Benefits of Dispersal

If the costs are so high, why do individuals disperse at all? The answer to this question depends on whether we look at the immediate cause of dispersal or the reproductive consequences over the long term. In the short term, the cause of dispersal is often eviction by same sex members of the group, as occurs in gibbons, ring-tailed lemurs, red howler monkeys, and other species. In Hanuman langurs, the resident male may be kicked out by bachelor males who invade heterosexual groups during the breeding season. In other cases, maturing individuals may choose to leave their group because they are attracted to individuals in another group. This explanation is supported by the observation that most transfers by males between groups occur during the breeding season, when females are sexually receptive, or ready to mate.

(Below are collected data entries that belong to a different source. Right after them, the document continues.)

(* ===== verification/Engine.v ===== *)
(** * Engine: what the workers do with one transfer

    Models the handlers of [src/src/runtime/engine.cpp]: start_transfer, the
    body of the message loop of io_loop, file_loop and credential_loop.  A
    handler owns its transfer (a [unique_ptr] in the source); what it does
    with it at the end is its [outcome], which [System.v] carries out on the
    queues.  What the environment answers in between (the clock, libcurl, the
    host resolver, the file system) is an argument.  The request builder is
    used through the class [RequestBuilding]. *)

From S2P Require Import Prelude Text Uri Types Planner Response Transport Batch.

(** ** Interface to the request builder ([RequestBuilder] of request_builder.hpp) *)

Class RequestBuilding := {
  rb_prepare : Locator -> Z -> Z -> str -> str -> expected RequestError PreparedRequest;
  rb_materialize : Locator -> option ProviderCredentials -> Z -> Z -> str -> str ->
                   expected RequestError PreparedRequest;
  rb_resolve_credentials : Locator -> expected RequestError (option ProviderCredentials);
}.

(** [backends::cloud_provider(backend) != nullptr] *)
Definition has_cloud_provider (b : Backend) : bool :=
  match b with S3 | Gcs | Azure | Source => true | File | Http | HuggingFace => false end.

(** ** Outcomes *)

Inductive outcome :=
| Finish (t : Transfer) (status : karu_status) (text : str)
| Discard (t : Transfer)
| ToResolving (t : Transfer)
| ToActive (t : Transfer)
| ToPendingFront (t : Transfer)
| ToCredentialsFront (t : Transfer)
| ToRetries (due : Z) (t : Transfer)
| ToHttpQueue (t : Transfer).

Definition outcome_transfer (o : outcome) : Transfer :=
  match o with
  | Finish t _ _ | Discard t | ToResolving t | ToActive t | ToPendingFront t
  | ToCredentialsFront t | ToRetries _ t | ToHttpQueue t => t
  end.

Among hamadryas baboons of Ethiopia, one cause of female dispersal is abduction of juvenile females by adult males. The male incorporates the female into his harem and mates with her when she reaches adulthood (Swedell and Schreier 2006). In chimpanzees, females disperse because males gain significant benefits from remaining in their natal group (the group into which they are born). These benefits include hunting cooperatively and patrolling the community boundary together (Lutz et al. 2016; Stumpf et al. 2009). Other explanations for dispersal are related to enhancing reproductive success, or one’s genetic contribution to future generations, often measured through number of offspring produced. A male may disperse to enter a group with fewer same-sex individuals, so as to avoid competition for mates. Likewise, dispersing into a group with more members of the opposite sex can increase an individual’s mating opportunities. Perhaps the most common explanation for dispersal of at least one sex from the perspective of reproductive success is to avoid inbreeding, or mating with close relatives. When close relatives mate, the likelihood that the offspring will inherit two copies of a recessive gene increases. If the trait that these recessive genes code for is harmful, then such matings can result in inbreeding depression, or reduced fitness of the population. Evidence for inbreeding avoidance as an explanation for dispersal includes the fact that natal dispersal, or dispersal out of the group of one’s birth, takes place at sexual maturity and that at least one sex always disperses.